November 30, 2008 | Unregistered CommenterAlma

How proud she would be of you.

November 30, 2008 | Unregistered CommenterLucrecer

I'm sorry you lost your mom so young. Thanks for sharing your memories of her and I wish you peace in this time of year that is so troubling for you.

November 30, 2008 | Unregistered CommenterKim Dushinski

That sucks. I wish I had better words, but for something terrible, there shouldn't be words. Thank you for sharing Celeste with us, and the way you inspire everyone around you is a testament to your choice to live out loud. xoxo

November 30, 2008 | Unregistered Commenterthe slackmistress

What a beautiful tribute to your mom. It's nice to hear about someone with my name who had such an impact on those around her. I lost my mother right before Christmas in 1997 and the holiday has never been the same for our family, although we've carried on enough of the traditions she established to keep her firmly in mind.

November 30, 2008 | Unregistered CommenterAverage Jane

Thanks for sharing this Gwen, I know it's difficult, even after all this time, to think about this, much less write about it so I admire your courage just like I admire everything else I know about you (and probably all the things I don't know).

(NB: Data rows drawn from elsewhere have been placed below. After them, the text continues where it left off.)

(** C16: a shift over UDP survives an unreliable network: if among the
    first [retry_ + 1] transmissions one is answered, the earlier ones
    having met silence or late replies to other transactions, then
    [sendVectors] returns, the TDO buffer holds the payload of that
    answer, and the very same message was transmitted once per attempt. *)
Theorem udp_shift_delivered (a : Axis) bits tms tdi tdo evs dg rest :
  axis_ok a → getSniff (jd a) = false → 1 ≤ bits ≤ 2 ^ 20 →
  bytes tms → bytes tdi → bytes tdo →
  let n := (bits + 7) / 8 in let wsz := wordSize_ a in let xid := fst (newXid (xid_ a)) in
  n ≤ zlen tms → n ≤ zlen tdi → n ≤ zlen tdo → wsz + 2 * word_ceil wsz n ≤ bufSz_ a →
  events (tp a) = evs ++ Revents 1 (Some dg) :: rest →
  Forall (benign wsz xid) evs → zlen evs ≤ retry_ a →
  zlen dg = wsz + n → getErr (le_val (take 4 dg)) = 0 → getXid (le_val (take 4 dg)) = xid →
  ∃ tdo' a' msg, sendVectors bits tms tdi tdo a = (Ret tdo', a') ∧
    take (Z.to_nat n) tdo' = drop (Z.to_nat wsz) dg ∧ rx_frame n tdo tdo' ∧
    zlen msg = wsz + 2 * word_ceil wsz n ∧
    sent (tp a') = sent (tp a) ++ replicate (S (length evs)) msg ∧ events (tp a') = rest.
Proof.
  intros A Hsn Hb Bt Bd Bo n wsz xid Ht Hd Ho Hf Hev Hben Hre Hdl He Hxid.
  destruct (send_layout bits tms tdi tdo a A Hb Ht Hd Hf) as (m & E & L & H1 & P & B).
  rewrite E. set (a1 := set_txBuf m (set_xid (shift_xid a) a)).
  pose proof (newXid_range (xid_ a) (ok_xid _ A)) as Hxr.
  assert (A1 : axis_ok a1).
  { apply set_tx_axis_ok; [done|done|by apply B|]. unfold is_byte, shift_xid. lia. }
  assert (Hn0 : 0 ≤ n) by (subst n; Z.div_mod_to_equations; lia).
  pose proof (ok_wordSize _ A) as Hw. pose proof (word_ceil_bounds wsz n ltac:(subst wsz; lia)) as Hwc.
  assert (Hpre : rel_pre (wsz + 2 * word_ceil wsz n) n (a1, tdo)).
  { split; [done|]. split; [|done]. apply (shift_message_ok bits a m); auto. }
  pose proof (mkShift_fields (xid_ a) bits (ok_xid _ A) Hb) as Hs. unfold shift_header in H1.
  destruct (mkShift _ _) as [x h]. cbn [snd] in H1. destruct Hs as (Hu & _ & _ & _ & Hgx & Hx & _).
  pose proof (header_at_val wsz h m Hu H1) as Hm.
  pose proof (ok_retry _ A) as Hrt.
  destruct (Z.to_nat (retry_ a + 1)) as [|k] eqn:Ek; [lia|].
  destruct (attempts_udp (wsz + 2 * word_ceil wsz n) n xid dg rest evs k (a1, tdo) Hpre)
    as (s' & Ea & P1 & P2 & P3 & P4 & P5); try done; [lia|unfold XID_ANY; lia|].
  unfold transfer, mbind, M_bind. cbn [gets]. unfold with_rx, xferRel, mbind, M_bind.
  cbn [gets id lift fst]. change (getWordSize a1) with wsz. fold n.
  change (txBuf_ a1) with m. unfold getHdr.
  rewrite getw32_ok; [|by apply B|lia|lia]. rewrite drop_0, Hm, Hgx, Hx. fold xid.
  change (retry_ a1) with (retry_ a). rewrite Ek, Ea. destruct s' as [a' rx]. cbn [fst snd] in *.
  assert (getSniff (jd a') = false) as ->.
  { unfold getSniff in *. destruct P3 as (_ & _ & _ & _ & _ & _ & _ & ->). done. }
  eexists rx, a', (take (Z.to_nat (wsz + 2 * word_ceil wsz n)) m).
  split; [done|]. split; [done|]. split; [done|]. split; [rewrite length_take; lia|]. done.
Qed.

(** What [query] makes of any datagram that is not an error. *)
Lemma query_udp (a : Axis) dg evs : axis_ok a → events (tp a) = Revents 1 (Some dg) :: evs →
  wordSize_ a ≤ zlen dg → getErr (le_val (take 4 dg)) = 0 →
  let h := le_val (take 4 dg) in
  ∃ a', wordSize_ a' = wordSize h ∧
    query a = (if wordSize h <? 4 then Throw (ProtoErr "Received invalid word size")
               else Ret (wrap32 (memDepth h * wordSize h)), a') ∧
    (4 ≤ wordSize h → memDepth_ a' = memDepth h ∧ retry_ a' = if 0 =? memDepth h then 0 else 5).
Proof.
  intros A Hev Hl He h. destruct (query_by a A) as (b & _ & Hpre & Hh & B & L & Eq).
  pose proof (header_at_val _ mkQuery b ltac:(done) Hh) as Hm. pose proof (ok_retry _ A) as Hrt.
  pose proof (ok_bufSz _ A) as Hbz. destruct (ok_txBuf _ A) as [_ Htl].
  destruct (call_udp _ (wordSize_ a) 0 _ Hpre (f_equal head Hev) Hl) as ([a2 rx] & E & _ & Eh & _). cbn [fst snd] in *.
  assert (Ex : xferRel (wordSize_ a) 0 (set_txBuf b a, []) = (Ret (0 `min` (zlen dg - wordSize_ a), h), (a2, rx))).
  { unfold xferRel, mbind, M_bind. cbn [gets id lift fst]. unfold getHdr at 1.
    change (txBuf_ (set_txBuf b a)) with b. rewrite getw32_ok, drop_0, Hm by (done || lia).
    change (retry_ (set_txBuf b a)) with (retry_ a). destruct (Z.to_nat (retry_ a + 1)) as [|k] eqn:Ek; [lia|].
    cbn [attempts]. unfold mbind at 1, M_bind at 1, catch_timeout, attempt. unfold mbind, M_bind. rewrite E.
    cbn [gets id lift fst]. by rewrite Eh, He. }
  rewrite Ex in Eq. exists (after_query h a2). split; [|split; [exact Eq|]]; unfold after_query;
    destruct (Z.ltb_spec (wordSize h) 4); done || lia.
Qed.

(** C27: a query takes whatever datagram comes first for its answer, also
    the late reply to a shift (of [len] bits, in an earlier transaction).
    The length is then read as the geometry of the target: words of
    [(len-1) mod 16 + 1] bytes, of which it has room for [(len-1) / 16];
    when that makes less than four bytes, [query] throws, and the
    connection that made the query ends the server. *)
Theorem late_reply_misread (a : Axis) x len pld evs :
  axis_ok a → is_byte x → 1 ≤ len ≤ 2 ^ 20 → bytes pld → wordSize_ a ≤ 4 + zlen pld →
  events (tp a) = Revents 1 (Some (le_bytes 4 (snd (mkShift x len)) ++ pld)) :: evs →
  let w := (len - 1) `mod` 16 + 1 in
  ∃ a', wordSize_ a' = w ∧
    query a = (if w <? 4 then Throw (ProtoErr "Received invalid word size") else Ret ((len - 1) / 16 * w), a') ∧
    (4 ≤ w → memDepth_ a' = (len - 1) / 16).
Proof.
  intros A Hx Hlen Bp Hl Hev w. pose proof (mkShift_fields x len Hx Hlen) as Hs. pose proof (mkShift_sum x len Hx Hlen) as Hsum.
  destruct (mkShift x len) as [xid h]. cbn [snd] in *. injection Hsum as _ Hh. destruct Hs as (Hu & _ & _ & He & _).
  assert (E4 : le_val (take 4 (le_bytes 4 h ++ pld)) = h).
  { rewrite take_app_length' by (by rewrite le_bytes_length). rewrite le_val_le_bytes. by apply Z.mod_small. }
  destruct (query_udp a _ evs A Hev) as (a' & E1 & E2 & E3); [len|by rewrite E4|]. rewrite E4 in *.
  assert (Ew : wordSize h = w).
  { rewrite wordSize_digit. subst w h. unfold CMD_S. clear. Z.div_mod_to_equations. lia. }
  assert (Em : memDepth h = (len - 1) / 16).
  { rewrite memDepth_digit. subst h. unfold CMD_S. change (2 ^ 4) with 16. clear - Hlen. Z.div_mod_to_equations. lia. }
  rewrite Ew, Em in *. exists a'. split; [done|]. split; [|by intros Hge; apply E3].
  rewrite E2. rewrite wrap32_small; [done|]. unfold is_u32.
  assert (1 ≤ w ≤ 16 ∧ 0 ≤ (len - 1) / 16 < 2 ^ 16) by (subst w; Z.div_mod_to_equations; lia). nia.
Qed.
End retries.
Lemma one_word_does polls txb nbits pi po l lb k b w v :
  mapped (v_map v) CSR_IDX = true → (∀ log, (busy log < polls)%nat) →
  bytes txb → 0 ≤ pi → pi + 8 ≤ zlen txb → ip_len (v_dev v) = 32 → l = 32 → lb = 4 → 0 < nbits →
  let x := (Z.min 32 nbits, word_at txb pi, word_at txb (pi + 4)) in
  let n := (Z.min 32 nbits + 7) / 8 in
  ∀ rx, setw32 po (resp (ip_log (v_dev v) ++ [x])) n (v_rx v) = Ret rx →
  does (v_set_rx rx (v_set_dev (after x (v_dev v)) v)) k b w →
  does v (one_word polls txb nbits pi po l lb k) b w.
Proof.
  intros Hm Hp Hb Hpi Hl Hlen -> -> Hn x n rx Hrx Hk.
  assert (Hmi : ∀ i, 0 ≤ i ≤ 4 → mapped (v_map v) i = true) by (intros i Hi; by apply (mapped_below _ i 4)).
  destruct v as [j hd rx0 m mx wz [ln tms tdi tdo bz lg]]. cbn in Hlen, Hrx, Hk, Hmi. subst ln.
  unfold one_word. eapply runs_bind; [apply runs_lift, getw32_ok; (done || lia)|].
  eapply runs_bind; [apply o32_does, (Hmi 1); lia|].
  eapply runs_bind; [apply runs_lift, getw32_ok; (done || lia)|].
  eapply runs_bind; [apply o32_does, (Hmi 2); lia|]. cbn -[Z.ltb Z.min Z.div Z.add Z.lor Z.odd Z.mul].
  assert (E1 : (if nbits <? 32 then nbits else 32) = Z.min 32 nbits) by (destruct (Z.ltb_spec nbits 32); lia).
  assert (E2 : (if nbits <? 32 then (Z.min 32 nbits + 7) / 8 else 4) = n).
  { subst n. destruct (Z.ltb_spec nbits 32); [done|]. by replace (Z.min 32 nbits) with 32 by lia. }
  change (8 * 4) with 32. rewrite !E1, E2. clear E2.
  eapply (runs_bind _ _ (mkView j hd rx0 m mx wz
    (mkIp (Z.min 32 nbits) (word_at txb pi) (word_at txb (pi + 4)) tdo bz lg)) _ _ tt).
  { destruct (Z.ltb_spec nbits 32); [apply o32_does, (Hmi 0); lia|].
    replace (Z.min 32 nbits) with 32 by lia. apply runs_ret. }
  eapply runs_bind; [apply i32_does, (Hmi 4); lia|].
  eapply runs_bind; [apply o32_does, (Hmi 4); lia|].
  unfold v_set_dev. cbn [v_jd v_hd v_rx v_map v_max v_wsz v_dev].
  set (d := mkIp _ _ _ tdo bz lg). pose proof (run_bit d) as Hrun.
  replace (ip_wr _ _ _ _ _) with (mkIp (Z.min 32 nbits) (word_at txb pi) (word_at txb (pi + 4))
    (resp (lg ++ [x])) (busy (lg ++ [x])) (lg ++ [x])); cycle 1.
  { unfold ip_wr. cbn -[ip_rd Z.odd Z.lor]. rewrite Hrun. unfold ip_rd. cbn. by destruct bz. }
  clear Hrun d. apply measure_start_does. intros t.
  eapply runs_bind; [apply poll_does; [done|apply Hp]|].
  eapply runs_bind; [apply i32_does, (Hmi 3); lia|].
  eapply runs_bind; [by apply bridge_put_rx_does|].
  eapply runs_bind; [apply measure_end_does|]. exact Hk.
Qed.

(** The bytes that the answers to [asked] leave in the receive buffer. *)
Definition tdo_bytes (log l : list (Z * Z * Z)) : list Z := concat (le_bytes 4 <$> answers resp log l).

Lemma tdo_bytes_cons log x l :
  tdo_bytes log (x :: l) = le_bytes 4 (resp (log ++ [x])) ++ tdo_bytes (log ++ [x]) l.
Proof. done. Qed.

Context (polls : nat) (Hresp : ∀ log, is_u32 (resp log)) (Hbusy : ∀ log, (busy log < polls)%nat).

(** The bytes of the first word and those of the others. *)
Lemma tdo_bytes_step pre old nb N log x l : 0 ≤ nb ≤ 4 → nb ≤ N → nb = 4 ∨ N = nb →
  pre ++ take (Z.to_nat N) (tdo_bytes log (x :: l)) ++ drop (Z.to_nat N) old =
    (pre ++ take (Z.to_nat nb) (le_bytes 4 (resp (log ++ [x])))) ++
    take (Z.to_nat (N - nb)) (tdo_bytes (log ++ [x]) l) ++ drop (Z.to_nat (N - nb)) (drop (Z.to_nat nb) old).
Proof.
  intros Hnb HN Hc. rewrite tdo_bytes_cons, (take_answer nb), drop_drop, <-!app_assoc by done. do 4 f_equal. lia.
Qed.

Lemma shift_words_does txb n : ∀ fuel nbits pi pre old l lb v,
  bytes txb → mapped (v_map v) CSR_IDX = true → (n ≤ fuel)%nat →
  0 ≤ nbits < 2 ^ 32 → Z.of_nat n = (nbits + 31) / 32 → 0 ≤ pi → pi + 8 * Z.of_nat n ≤ zlen txb →
  v_rx v = pre ++ old → (nbits + 7) / 8 ≤ zlen old → (n ≠ O → ip_len (v_dev v) = 32 ∧ l = 32 ∧ lb = 4) →
  let ws := asked n txb nbits pi in
  let N := Z.to_nat ((nbits + 7) / 8) in
  ∃ d', ip_log d' = ip_log (v_dev v) ++ ws ∧
    does v (shift_words polls fuel txb nbits pi (zlen pre) l lb) tt
      (v_set_rx (pre ++ take N (tdo_bytes (ip_log (v_dev v)) ws) ++ drop N old) (v_set_dev d' v)).
Proof.
  induction n as [|n IH]; intros fuel nbits pi pre old l lb v Hb Hm Hf Hn Hw Hpi Htx Hrx Hold Hl ws N.
  - assert (nbits = 0) as -> by (Z.div_mod_to_equations; lia). exists (v_dev v).
    split; [subst ws; cbn; by rewrite app_nil_r|]. subst N ws. change (Z.to_nat ((0 + 7) / 8)) with O.
    rewrite take_0, drop_0, app_nil_l, <-Hrx.
    destruct fuel; destruct v; apply runs_ret.
  - destruct fuel as [|fuel]; [lia|]. destruct (Hl ltac:(done)) as (Hlen & -> & ->).
    set (m := Z.min 32 nbits). set (nb := (m + 7) / 8).
    set (x := (m, word_at txb pi, word_at txb (pi + 4))). set (w := resp (ip_log (v_dev v) ++ [x])).
    assert (Hnb : 0 ≤ nb ≤ 4 ∧ nb ≤ (nbits + 7) / 8 ∧ (nbits + 7) / 8 - nb = (nbits - m + 7) / 8 ∧
                  (nb = 4 ∨ (nbits + 7) / 8 = nb) ∧
                  (32 < nbits ∧ nb = 4 ∧ m = 32 ∨ nbits = m ∧ n = O))
      by (subst nb m; clear IH; Z.div_mod_to_equations; lia).
    destruct Hnb as (Hnb & HN & Hrest & Hfull & Hcase).
    pose proof (setw32_split pre old w nb (Hresp _) Hnb ltac:(lia)) as Hset.
    set (pre' := pre ++ take (Z.to_nat nb) (le_bytes 4 w)). set (old' := drop (Z.to_nat nb) old).
    destruct (IH fuel (nbits - m) (pi + 8) pre' old' m nb
      (v_set_rx (pre' ++ old') (v_set_dev (after x (v_dev v)) v)))
      as (d' & Hlog & Hdo); [done|done|lia|lia|Z.div_mod_to_equations; lia|lia|lia|done|subst old'; len| |].
    { intros Hne. destruct Hcase as [(_ & -> & ->)|(_ & ?)]; [done|lia]. }
    clear IH. cbn [v_dev v_set_dev v_set_rx after ip_log] in Hlog, Hdo. exists d'.
    assert (Easked : asked n txb (nbits - m) (pi + 8) = asked n txb (nbits - 32) (pi + 8))
      by (destruct Hcase as [(_ & _ & ->)|(_ & ->)]; done).
    rewrite Easked in Hlog, Hdo. split; [rewrite Hlog; subst ws; cbn [asked]; by rewrite <-app_assoc|].
    assert (Hpos : 0 < nbits) by (Z.div_mod_to_equations; lia).
    cbn [shift_words]. rewrite (proj2 (Z.ltb_lt 0 nbits) Hpos).
    change (does v (one_word polls txb nbits pi (zlen pre) 32 4
      (shift_words polls fuel txb (wrap32 (nbits - (if nbits <? 8 * 4 then nbits else 32))) (pi + 8)
        (zlen pre + (if nbits <? 8 * 4 then ((if nbits <? 8 * 4 then nbits else 32) + 7) / 8 else 4))
        (if nbits <? 8 * 4 then nbits else 32)
        (if nbits <? 8 * 4 then ((if nbits <? 8 * 4 then nbits else 32) + 7) / 8 else 4))) tt
      (v_set_rx (pre ++ take N (tdo_bytes (ip_log (v_dev v)) ws) ++ drop N old) (v_set_dev d' v))).
    change (8 * 4) with 32.
    assert (E1 : (if nbits <? 32 then nbits else 32) = m) by (subst m; destruct (Z.ltb_spec nbits 32); lia).
    assert (E2 : (if nbits <? 32 then (m + 7) / 8 else 4) = nb)
      by (subst nb m; destruct (Z.ltb_spec nbits 32); [done|]; by replace (Z.min 32 nbits) with 32 by lia).
    rewrite !E1, !E2, wrap32_small by (unfold is_u32; lia).
    eapply one_word_does; [done|done|done|lia|lia|done|done|done|lia| |].
    { rewrite Hrx. exact Hset. }
    replace (zlen pre + nb) with (zlen pre') by (subst pre'; len).
    change (pre ++ take _ (le_bytes 4 _) ++ drop _ old) with (pre ++ take (Z.to_nat nb) (le_bytes 4 w) ++ old').
    rewrite app_assoc. fold pre'. destruct v as [j hd rx mp mx wz d]. cbn [v_dev v_set_dev v_set_rx v_jd v_hd v_rx v_map v_max v_wsz ip_log] in Hdo |- *.
    rewrite <-Hrest in Hdo. subst ws N. cbn [asked v_dev] in *. by rewrite (tdo_bytes_step pre old nb) by (done || lia).
Qed.
(** ** Receiving: [pull] reads a word from the receive FIFO. *)
Section pull.
Context (pull : M T Z).

(** [for ( i=0; i<hsize; i+= 4 )]; the result is [got]. *)
Fixpoint pull_header (fuel : nat) (hsize got i : Z) : X Z :=
  if i <? hsize then
    match fuel with
    | O => no_fuel
    | S fuel =>
        w ← on_tp pull;
        if got <? 4 then throw (ProtoErr "Didn't receive enough data for header")
        else
          put_hd (store_at i w 4) ;;
          pull_header fuel hsize (got - 4) (i + 4)
    end
  else mret got.

(** [for ( i=0; i<4*minw; i+=4 )] *)
Fixpoint pull_words (fuel : nat) (lim i : Z) : X Z :=
  if i <? lim then
    match fuel with
    | O => no_fuel
    | S fuel =>
        w ← on_tp pull;
        put_rx (store_at i w 4) ;;
        pull_words fuel lim (wrap32 (i + 4))
    end
  else mret i.

(** [while ( i < got )] *)
Fixpoint discard (fuel : nat) (got i : Z) : X unit :=
  if i <? got then
    match fuel with
    | O => no_fuel
    | S fuel => on_tp pull ;; discard fuel got (wrap32 (i + 4))
    end
  else mret tt.

(** Store [min] of the [got] bytes and discard the excess. *)
Definition pull_payload (min got : Z) : X unit :=
  let minw := min / 4 in
  i ← pull_words (Z.to_nat minw) (4 * minw) 0;
  let rem := wrap32 (min - i) in
  i ← (if negb (rem =? 0) then
         w ← on_tp pull;
         put_rx (store_at i w rem) ;;
         mret (wrap32 (i + 4))
       else mret i);
  discard (Z.to_nat got) got i.

(** Everything after the number of bytes has been read. *)
Definition receive (hsize size got : Z) : X Z :=
  if 0 =? got then throw (ProtoErr "Didn't receive enough data for header")
  else
    got ← pull_header (Z.to_nat hsize) hsize got 0;
    let min := if size <? got then size else got in
    pull_payload min got ;;
    drop_reply ;;
    mret min.
End pull.
End buffers.

(** ** Words and bytes *)

(** A packet as little-endian words, the last one padded with zeros. *)
Fixpoint words_of (l : list Z) : list Z :=
  match l with
  | a :: b :: c :: d :: t => le_val [a; b; c; d] :: words_of t
  | [] => []
  | _ => [le_val l]
  end.

Lemma words_of_drop l : words_of (drop 4 l) = tail (words_of l).
Proof. by destruct l as [|a [|b [|c [|d t]]]]. Qed.
Lemma words_of_head l : default 0 (head (words_of l)) = le_val (take 4 l).
Proof. by destruct l as [|a [|b [|c [|d t]]]]. Qed.

Lemma le_val_zeros l k : le_val (l ++ replicate k 0) = le_val l.
Proof.
  induction l as [|b l IH]; [|cbn [app le_val]; lia].
  induction k as [|k IH]; [done|]. cbn [app replicate le_val] in *. lia.
Qed.

(** A word that is not full is padded with zeros. *)
Lemma word_padded w : bytes w → (length w ≤ 4)%nat → le_bytes 4 (le_val w) = w ++ replicate (4 - length w) 0.
Proof.
  intros Hb Hw. rewrite <-(le_val_zeros w (4 - length w)).
  replace 4%nat with (length (w ++ replicate (4 - length w) 0)) at 1 by len.
  apply le_bytes_le_val, bytes_app. split; [done|]. apply Forall_replicate. unfold is_byte. lia.
Qed.

(** The first bytes of a word that was read. *)
Lemma word_prefix n l : bytes l → (n ≤ 4)%nat → (n ≤ length l)%nat →
  take n (le_bytes 4 (le_val (take 4 l))) = take n l.
Proof.
  intros Hb H4 Hn. rewrite word_padded, take_app_le, take_take by (auto with xvc; len). f_equal. lia.
Qed.

(** Words that are pushed one by one make up the bytes of the message. *)
Fixpoint pushed (n : nat) (l : list Z) : list Z :=
  match n with O => [] | S n => le_val (take 4 l) :: pushed n (drop 4 l) end.

Lemma pushed_length n : ∀ l, length (pushed n l) = n.
Proof. induction n; intros; cbn; auto. Qed.
Lemma pushed_bytes n : ∀ l, bytes l → (4 * n ≤ length l)%nat →
  concat (le_bytes 4 <$> pushed n l) = take (4 * n) l.
Proof.
  induction n as [|n IH]; intros l Hb Hl; [done|]. cbn [pushed]. rewrite fmap_cons. cbn [concat].
  rewrite IH by (auto with xvc; rewrite length_drop; lia).
  replace (4 * S n)%nat with (4 + 4 * n)%nat by lia.
  rewrite <-(take_ge (le_bytes 4 _) 4) by (by rewrite le_bytes_length).
  rewrite word_prefix by (done || lia). by rewrite take_take_drop.
Qed.

Lemma pushed_snoc n : ∀ l, pushed (S n) l = pushed n l ++ [le_val (take 4 (drop (4 * n) l))].
Proof.
  induction n as [|n IH]; intros l; [done|].
  change (pushed (S (S n)) l) with (le_val (take 4 l) :: pushed (S n) (drop 4 l)).
  rewrite IH, drop_drop. by replace (4 * S n)%nat with (4 + 4 * n)%nat by lia.
Qed.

November 30, 2008 | Unregistered Commenterwill

what a moving post. thank you so much for sharing your memories of your mom with us. like others have said, i'm sure she would be so proud of the woman you've become. (and i'm sure you know this, but you look just like her.) hugs to you, gwen.

December 1, 2008 | Unregistered Commenteramy (CDG)

So intensely beautiful Gwen. I am so sorry for your tragic loss. A girl should never lose her mother. Mothers and their children should be together always, until they are both old and closer to ready. Your mother sounds like she was remarkable and unforgettable as you are. {{{HUGS}}}

December 1, 2008 | Unregistered CommenterJan-5minutesformom

Yes, once you've seen death and know death there's no going back. I lost my father in 1999 and still think about him every day. This was beautiful... your mother would be very, very proud.

December 1, 2008 | Unregistered CommenterMs. Single Mama

{{{{{}}}}}

December 1, 2008 | Unregistered Commenter@lbautist

Hello, I watched an interview on 5 minutes for mom, then found myself here. Understanding so clearly of what you speak. All of mine have passed. The u tube video below was priceless! Be Embraced

December 1, 2008 | Unregistered Commenterdonetta

Beautiful post, Gwen. I am so sorry for your loss. I am sure it never gets easier, only different. I am glad that you are able to share what you are experiencing now about it, even though it really is yours alone. I am here for you and my thoughts are with you this time of year. Much love.